[Start of section]

Lemma Forall2_In_r {A B : Type} (R : A -> B -> Prop) (l : list A) (l' : list B) (y : B) :
  Forall2 R l l' -> In y l' -> exists x, In x l /\ R x y.
Proof.
  induction 1 as [|a b l l' Hab _ IH]; simpl; intro Hin.
  - contradiction.
  - destruct Hin as [<- | Hin].
    + exists a. auto.
    + destruct (IH Hin) as [x [Hx HR]]. exists x. auto.
Qed.

(** A [search] with keywords that returns has embedded the keywords, got
    its candidates from the table, and returns the first [L] of the
    survivors in ranking order, [L] being the limit in force. *)
Lemma search_returns (env : Collaborators) (settings : Settings.t) (keywords : list string)
    (limit : option Z) (m : Q) (w : World) (items : list KnowledgeItem.t) (w' : World) :
  keywords <> [] ->
  VectorStoreService.search env settings keywords limit m w = Return items w' ->
  let L := Py.or_int limit (Settings.vector_search_limit settings) in
  let text := Py.join " " keywords in
  exists emb scored,
    embeddings_create env (List.length (calls w)) text = inr emb /\
    0 <= L /\
    Forall2 scored_from
      (filter (kept m) (VectorStoreService.nearest_rows env emb (L * 2) (knowledge_base w)))
      scored /\
    items = firstn (Z.to_nat L) (sort_desc KnowledgeItem.final_score scored) /\
    w' = advance (List.length scored)
           (called [EmbeddingsCreate text; KnowledgeSelect emb (L * 2)] w).
Proof.
  intros Hk Hrun L text.
  pose proof (search_run env settings keywords limit m w Hk) as H.
  cbv zeta in H. fold L in H. fold text in H.
  destruct (embeddings_create env (List.length (calls w)) text) as [e|emb].
  - rewrite H in Hrun. discriminate Hrun.
  - destruct (Z.ltb_spec (L * 2) 0) as [Hneg|Hpos].
    + rewrite H in Hrun. discriminate Hrun.
    + destruct H as [scored [Hall Heq]].
      rewrite Heq in Hrun. inversion Hrun; subst items w'.
      exists emb, scored.
      assert (0 <= L) by lia.
      rewrite slice_to_nonneg by assumption.
      repeat split; auto.
Qed.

[End of section]

Problem requirements: Everything from the first line of the data through the line containing "its candidates from" should be echoed exactly. Add nothing.

Output of the exercise:
Lemma Forall2_In_r {A B : Type} (R : A -> B -> Prop) (l : list A) (l' : list B) (y : B) :
  Forall2 R l l' -> In y l' -> exists x, In x l /\ R x y.
Proof.
  induction 1 as [|a b l l' Hab _ IH]; simpl; intro Hin.
  - contradiction.
  - destruct Hin as [<- | Hin].
    + exists a. auto.
    + destruct (IH Hin) as [x [Hx HR]]. exists x. auto.
Qed.

(** A [search] with keywords that returns has embedded the keywords, got
    its candidates from the table, and returns the first [L] of the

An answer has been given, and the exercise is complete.